# How to complete this task
Given the entries that follow, write out exactly the lines starting at the one containing "reliable vk_tables f effect -> reliable" and ending at the one containing "(** One firing of its timer. *)", both ends included, and only those.

# Source material

Definition uninstall_peer (p : Peer) (t : VxlanTables) : VxlanTables :=
  let t := if pe_direct_ok p then t
           else mkVxlanTables (delete (arp_key p) (vt_arp t))
                  (if decide (vt_fdb t !! fdb_key p = Some (pe_vtep p))
                   then delete (fdb_key p) (vt_fdb t) else vt_fdb t) (vt_routes t) in
  default t (drop_route (pe_route p) t).

(** Every table entry of the peer is there, or none is. *)
Definition has_entries (p : Peer) (t : VxlanTables) : Prop :=
  vt_routes t !! msg_key (pe_route p) = Some (pe_route p) /\
  (pe_direct_ok p = false ->
   vt_arp t !! arp_key p = Some (pe_mac p) /\ vt_fdb t !! fdb_key p = Some (pe_vtep p)).

Definition no_entries (p : Peer) (t : VxlanTables) : Prop :=
  vt_routes t !! msg_key (pe_route p) <> Some (pe_route p) /\
  (pe_direct_ok p = false ->
   vt_arp t !! arp_key p = None /\ vt_fdb t !! fdb_key p <> Some (pe_vtep p)).

(** Two peers that share no table key. *)
Definition disjoint_peers (p q : Peer) : Prop :=
  arp_key p <> arp_key q /\ fdb_key p <> fdb_key q /\ msg_key (pe_route p) <> msg_key (pe_route q).

(** The peers that a turn is about, in order. *)
Definition turn_peers `{VxlanJson} (direct : VXLANDevice -> IpAddr -> bool) (turn : NetState * Event)
  : list Peer :=
  let '(st, event) := turn in
  let lease := ev_lease event in
  if negb (String.eqb (la_backend_type (l_attrs lease)) "vxlan") then []
  else match prepare_v4 direct (ns_dev st) lease, prepare_v6 direct (ns_v6_dev st) lease with
       | Ok p4, Ok p6 => option_list p4 ++ option_list p6
       | _, _ => []
       end.

Definition want_turn `{VxlanJson} (direct : VXLANDevice -> IpAddr -> bool) (t : VxlanTables)
    (turn : NetState * Event) : VxlanTables :=
  let act := match ev_type turn.2 with Added => install_peer | Removed => uninstall_peer end in
  fold_left (fun t p => act p t) (turn_peers direct turn) t.

(** ** Lemmas *)

Lemma drop_neigh_arp i mac ip st t :
  drop_neigh (neigh_message i mac ip st) t =
  if is_some (vt_arp t !! (i, ip))
  then Some (mkVxlanTables (delete (i, ip) (vt_arp t)) (vt_fdb t) (vt_routes t)) else None.
Proof. unfold drop_neigh, neigh_message. cbn. by destruct ip. Qed.

Section Retry.
Context `{VxlanKernelLaws K}.

(** Retries keep the contract of a request. *)
Lemma retry_from_obeys n f effect :
  obeys vk_tables f effect -> (n > 0)%nat -> obeys vk_tables (retry_from n f) effect.
Proof.
  intros Hf. induction n as [|n IH]; [lia|]. intros _ k. cbn [retry_from].
  specialize (Hf k). destruct (f k) as [k' [[]|e]]; [done|].
  destruct n as [|n]; [done|]. destruct (vk_cancelled k'); [done|].
  specialize (IH ltac:(lia) k'). rewrite Hf in IH.
  destruct (retry_from (S n) f k') as [k'' [[]|e']]; done.
Qed.

Lemma retry_do_obeys f effect : obeys vk_tables f effect -> obeys vk_tables (retry_do f) effect.
Proof. intros. apply retry_from_obeys; [done|unfold ATTEMPTS; lia]. Qed.

Lemma retry_do_reliable f effect :
  reliable vk_tables f effect -> reliable vk_tables (retry_do f) effect.
Proof.
  intros Hf k Hk. unfold retry_do, ATTEMPTS. cbn [retry_from]. specialize (Hf k Hk).
  by destruct (f k) as [k' [[]|e]].
Qed.

(** A reliable request carries out its effect when it has one. *)
Lemma reliable_effect f effect k :
  obeys vk_tables f effect -> reliable vk_tables f effect ->
  vk_tables (f k).1 = default (vk_tables k) (effect (vk_tables k)) /\
  is_ok (f k).2 = is_some (effect (vk_tables k)).
Proof.
  intros Ho Hr. specialize (Ho k). specialize (Hr k).
  destruct (effect (vk_tables k)) as [t|], (f k) as [k' [[]|e]]; cbn in *;
    simplify_eq; (done || by specialize (Hr eq_refl)).
Qed.

(** A request whose failure does not matter changes only what it may. *)
Lemma obeys_frame {A} (get : VxlanTables -> A) f effect k :
  obeys vk_tables f effect -> (forall t t', effect t = Some t' -> get t' = get t) ->
  get (vk_tables (f k).1) = get (vk_tables k).
Proof.
  intros Ho He. specialize (Ho k). destruct (f k) as [k' [[]|e]]; cbn; [by apply He|by rewrite Ho].
Qed.
End Retry.

#[local] Create HintDb vxlan.
#[local] Hint Resolve vk_neigh_add_obeys vk_neigh_add_bridge_obeys vk_neigh_del_obeys
  vk_route_replace_obeys vk_route_del_obeys retry_do_obeys retry_do_reliable : vxlan.

(** Tables that differ at most in the neighbour entries of a peer. *)
Definition same_but (p : Peer) (t t' : VxlanTables) : Prop :=
  vt_routes t' = vt_routes t /\
  (forall key, key <> arp_key p -> vt_arp t' !! key = vt_arp t !! key) /\
  (forall key, key <> fdb_key p -> vt_fdb t' !! key = vt_fdb t !! key).

#[local] Instance same_but_preorder p : PreOrder (same_but p).
Proof.
  split; [by intros t|]. intros t1 t2 t3 (Hr & Ha & Hf) (Hr' & Ha' & Hf').
  split_and!; [by rewrite Hr'| |]; intros key Hk; [by rewrite Ha', Ha|by rewrite Hf', Hf].
Qed.
(** One firing of its timer. *)
Definition resync_round (t : ResyncTask) (k : K) : K :=
  (ensure_iptables (rt_ipt t) (rt_restore t) (rt_rules t) k).1.

Record IPTablesManager := mkIPTablesManager {
  im_ipv4_rules : list IPTablesRule;
  im_ipv6_rules : list IPTablesRule;
  im_tasks : list ResyncTask;
}.

Definition manager_extend (proto : Protocol) (rules : list IPTablesRule) (task : ResyncTask)
    (m : IPTablesManager) : IPTablesManager :=
  match proto with
  | IPv4 => mkIPTablesManager (im_ipv4_rules m ++ rules) (im_ipv6_rules m) (im_tasks m ++ [task])
  | IPv6 => mkIPTablesManager (im_ipv4_rules m) (im_ipv6_rules m ++ rules) (im_tasks m ++ [task])
  end.

Definition setup_and_ensure (proto : Protocol) (rules : list IPTablesRule) (resync_seconds : Z)
    (m : IPTablesManager) (k : K) : K * IPTablesManager :=
  match IPTables_new proto k with
  | (k, Err _) => (k, m)
  | (k, Ok ipt) =>
      match IPTablesRestore_new proto k with
      | (k, Err _) => (k, m)
      | (k, Ok iptr) =>
          let k := (ip_tables_bootstrap ipt iptr rules k).1 in
          (k, manager_extend proto rules (spawn_resync ipt iptr rules resync_seconds) m)
      end
  end.

(** [supports_random_fully]: the probe, [false] when it fails. *)
Definition supports_random_fully (proto : Protocol) (k : K) : K * bool :=
  match IPTables_new proto k with
  | (k, Ok ipt) => (k, it_has_random_fully ipt)
  | (k, Err _) => (k, false)
  end.

Definition iptables_init (m : IPTablesManager) : IPTablesManager :=
  mkIPTablesManager [] [] (im_tasks m).

Definition iptables_clean_up : IO unit :=
  let! _ := clean_up_chains IPv4 in
  let! _ := clean_up_chains IPv6 in
  io_ret ().

Definition prev_lease (subnet : IP4Net) (ipv6_subnet : IP6Net) : Lease :=
  mkLease false false subnet ipv6_subnet LeaseAttrs_default 0 0.

(** One family of [setup_and_ensure_masq_rules]: [masq supports] and
    [old_masq supports] are its rules for the current and the previous
    network, given the answer of the probe. *)
Definition setup_masq_family (proto : Protocol) (changed : bool)
    (old_masq masq : bool -> list IPTablesRule) (resync_seconds : Z) (m : IPTablesManager) (k : K)
  : K * IPTablesManager * result unit IptError :=
  let '(k, deleted) :=
    if changed then
      let '(k, supports) := supports_random_fully proto k in
      delete_tables proto (old_masq supports) k
    else (k, Ok ()) in
  match deleted with
  | Err e => (k, m, Err e)
  | Ok _ =>
      let k := create_chain proto "nat" "FLANNEL-POSTRTG" k in
      let '(k, supports) := supports_random_fully proto k in
      (setup_and_ensure proto (masq supports) resync_seconds m k, Ok ())
  end.

Definition setup_and_ensure_masq_rules (network prev_subnet prev_network : IP4Net)
    (v6_network prev_v6_subnet prev_v6_network : IP6Net) (lease : Lease) (resync_seconds : Z)
    (random_fully_disabled : bool) (m : IPTablesManager) (k : K)
  : K * IPTablesManager * result unit IptError :=
  let '(k, m, res) :=
    if negb (IP4Net_empty network) then
      setup_masq_family IPv4
        (bool_decide (network <> prev_network) || bool_decide (prev_subnet <> l_subnet lease))
        (fun s => masq_rules s prev_network (prev_lease prev_subnet IP6Net_default) random_fully_disabled)
        (fun s => masq_rules s network lease random_fully_disabled) resync_seconds m k
    else (k, m, Ok ()) in
  match res with
  | Err e => (k, m, Err e)
  | Ok _ =>
      if negb (IP6Net_empty v6_network) then
        setup_masq_family IPv6
          (bool_decide (v6_network <> prev_v6_network)
           || bool_decide (prev_v6_subnet <> l_ipv6_subnet lease))
          (fun s => masq_ip6_rules s prev_v6_network (prev_lease IP4Net_default prev_v6_subnet)
                      random_fully_disabled)
          (fun s => masq_ip6_rules s v6_network lease random_fully_disabled) resync_seconds m k
      else (k, m, Ok ())
  end.

Definition setup_and_ensure_forward_rules (network : IP4Net) (v6_network : IP6Net) (resync_seconds : Z)
    (m : IPTablesManager) (k : K) : K * IPTablesManager :=
  let '(k, m) :=
    if negb (IP4Net_empty network) then
      setup_and_ensure IPv4 (forward_rules (IP4Net_fmt network)) resync_seconds m
        (create_chain IPv4 "filter" "FLANNEL-FWD" k)
    else (k, m) in
  if negb (IP6Net_empty v6_network) then
    setup_and_ensure IPv6 (forward_rules (IP6Net_fmt v6_network)) resync_seconds m
      (create_chain IPv6 "filter" "FLANNEL-FWD" k)
  else (k, m).
End Wrapper.
Lemma teardown_spec table rules k :
  tidy pr table (sys_chains k) rules ->
  NoDup (map rule_id (List.filter (in_place pr (sys_chains k)) rules)) ->
  exists k', teardown_ip_tables ipt iptr rules k = (k', Ok ()) /\
             sys_chains k' = fold_left (take_out pr (sys_chains k)) rules (sys_chains k).
Proof.
  intros Hti Hnd. destruct (build_teardown_spec rules [] k) as (k1 & Hr1 & Hc1);
    [by eapply tidy_targets|].
  unfold teardown_ip_tables, io_bind. rewrite Hr1. set (m := teardown_entries _ _ _).
  assert (clean_script m = true /\ restore_script pr m (sys_chains k1)
            = Some (fold_left (take_out pr (sys_chains k)) rules (sys_chains k))) as [Hm Hs].
  { subst m. rewrite teardown_entries_filter, take_outs_filter, Hc1.
    destruct Hti as [Hn Ht Hcl _]. rewrite Forall_forall in Ht, Hcl.
    assert (Forall (fun r => (ir_table r = table /\ in_place pr (sys_chains k) r = true) /\
              clean_line (with_prefix "-D" (ir_chain r) (ir_rulespec r)) = true)
              (List.filter (in_place pr (sys_chains k)) rules)) as Hf.
    { apply Forall_forall. intros r [Hr Hp]%filter_In. destruct (Ht r Hr) as [? _].
      split_and!; [done..|]. apply rule_line_clean; [done..|]. by apply Hcl. }
    revert Hnd Hf. generalize (List.filter (in_place pr (sys_chains k)) rules). intros [|r rs] Hnd Hf; [done|].
    rewrite (entries_from_nil table) by (revert Hf; apply Forall_impl; naive_solver).
    assert (forall l : list IPTablesRule, flat_map (fun r => [with_prefix "-D" (ir_chain r) (ir_rulespec r)]) l
              = map (fun r => with_prefix "-D" (ir_chain r) (ir_rulespec r)) l) as ->
      by (intros l; induction l as [|x l IHl]; cbn; [done|by rewrite IHl]).
    split.
    - unfold clean_script. cbn [forallb fst snd]. rewrite Hn, andb_true_r. apply forallb_forall.
      intros l (r' & <- & Hr')%in_map_iff. rewrite Forall_forall in Hf. by apply Hf.
    - cbn [restore_script]. rewrite (take_outs_exec table (sys_chains k)); [done| |done|].
      + revert Hf. apply Forall_impl. naive_solver.
      + revert Hf. apply Forall_impl. intros r' [[_ Hp] _]. by apply andb_true_iff in Hp as [_ ?]. }
  destruct (apply_without_flush_spec pr iptr Hiptr m k1 _ Hm Hs) as (k2 & Hr2 & Hc2).
  exists k2. unfold io_map_err. by rewrite Hr2.
Qed.
End Teardown.
(** The jumps to the flannel chains are appended: a rule that the node had in
    POSTROUTING or FORWARD is tried before all rules of flannel. *)
Theorem flannel_jumps_run_last :
  let node_rule := ["-j"; "KUBE-FORWARD"] in
  let c := <[(IPv4, "filter", "FORWARD") := [node_rule]]> flush_chains in
  let network := mkIP4Net 171966464 16 in
  let masq := setup_and_ensure_masq_rules (K := Chains) network IP4Net_default IP4Net_default
                IP6Net_default IP6Net_default IP6Net_default setup_lease 5 false (mkIPTablesManager [] [] []) c in
  let forward := setup_and_ensure_forward_rules (K := Chains) network IP6Net_default 5 (mkIPTablesManager [] [] []) c in
  chain_of masq.1.1 IPv4 "nat" "POSTROUTING" = [["-j"; "KUBE-POSTROUTING"]; JUMP]
  /\ chain_of forward.1 IPv4 "filter" "FORWARD" = [node_rule; commented [] "flanneld forward" "FLANNEL-FWD"].
Proof. by vm_compute. Qed.

(** The order is not checked: rules that are all there in another order are
    left as they are. *)
Theorem ensure_keeps_wrong_order :
  let c := <[(IPv4, "nat", "POSTROUTING") := [JUMP]]>
           (<[(IPv4, "nat", "FLANNEL-POSTRTG") := rev (map ir_rulespec (tail masq_sample))]> ∅) : Chains in
  let '(c', res) := (let! ipt := IPTables_new IPv4 in
                     let! iptr := IPTablesRestore_new IPv4 in
                     ensure_iptables ipt iptr masq_sample) c in
  is_ok res = true /\
  chain_of c' IPv4 "nat" "FLANNEL-POSTRTG" = rev (map ir_rulespec (tail masq_sample)).
Proof. by vm_compute. Qed.

(** Cleaning up leaves the forward rules and the jumps: FLANNEL-FWD is looked
    for in the nat table, and the emptied FLANNEL-POSTRTG is still referenced. *)
Theorem clean_up_leaves_rules :
  let fwd := forward_rules "10.64.0.0/16" in
  let c := placed IPv4 fwd (placed IPv4 masq_sample flush_chains) in
  let '(c', res) := iptables_clean_up (K := Chains) c in
  is_ok res = true /\
  chain_of c' IPv4 "filter" "FLANNEL-FWD" = specs_of fwd "FLANNEL-FWD" /\
  chain_of c' IPv4 "nat" "POSTROUTING" = [["-j"; "KUBE-POSTROUTING"]; JUMP] /\
  c' !! (IPv4, "nat", "FLANNEL-POSTRTG") = Some [].
Proof. by vm_compute. Qed.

# Answer to this exercise
  reliable vk_tables f effect -> reliable vk_tables (retry_do f) effect.
Proof.
  intros Hf k Hk. unfold retry_do, ATTEMPTS. cbn [retry_from]. specialize (Hf k Hk).
  by destruct (f k) as [k' [[]|e]].
Qed.

(** A reliable request carries out its effect when it has one. *)
Lemma reliable_effect f effect k :
  obeys vk_tables f effect -> reliable vk_tables f effect ->
  vk_tables (f k).1 = default (vk_tables k) (effect (vk_tables k)) /\
  is_ok (f k).2 = is_some (effect (vk_tables k)).
Proof.
  intros Ho Hr. specialize (Ho k). specialize (Hr k).
  destruct (effect (vk_tables k)) as [t|], (f k) as [k' [[]|e]]; cbn in *;
    simplify_eq; (done || by specialize (Hr eq_refl)).
Qed.

(** A request whose failure does not matter changes only what it may. *)
Lemma obeys_frame {A} (get : VxlanTables -> A) f effect k :
  obeys vk_tables f effect -> (forall t t', effect t = Some t' -> get t' = get t) ->
  get (vk_tables (f k).1) = get (vk_tables k).
Proof.
  intros Ho He. specialize (Ho k). destruct (f k) as [k' [[]|e]]; cbn; [by apply He|by rewrite Ho].
Qed.
End Retry.

#[local] Create HintDb vxlan.
#[local] Hint Resolve vk_neigh_add_obeys vk_neigh_add_bridge_obeys vk_neigh_del_obeys
  vk_route_replace_obeys vk_route_del_obeys retry_do_obeys retry_do_reliable : vxlan.

(** Tables that differ at most in the neighbour entries of a peer. *)
Definition same_but (p : Peer) (t t' : VxlanTables) : Prop :=
  vt_routes t' = vt_routes t /\
  (forall key, key <> arp_key p -> vt_arp t' !! key = vt_arp t !! key) /\
  (forall key, key <> fdb_key p -> vt_fdb t' !! key = vt_fdb t !! key).

#[local] Instance same_but_preorder p : PreOrder (same_but p).
Proof.
  split; [by intros t|]. intros t1 t2 t3 (Hr & Ha & Hf) (Hr' & Ha' & Hf').
  split_and!; [by rewrite Hr'| |]; intros key Hk; [by rewrite Ha', Ha|by rewrite Hf', Hf].
Qed.
(** One firing of its timer. *)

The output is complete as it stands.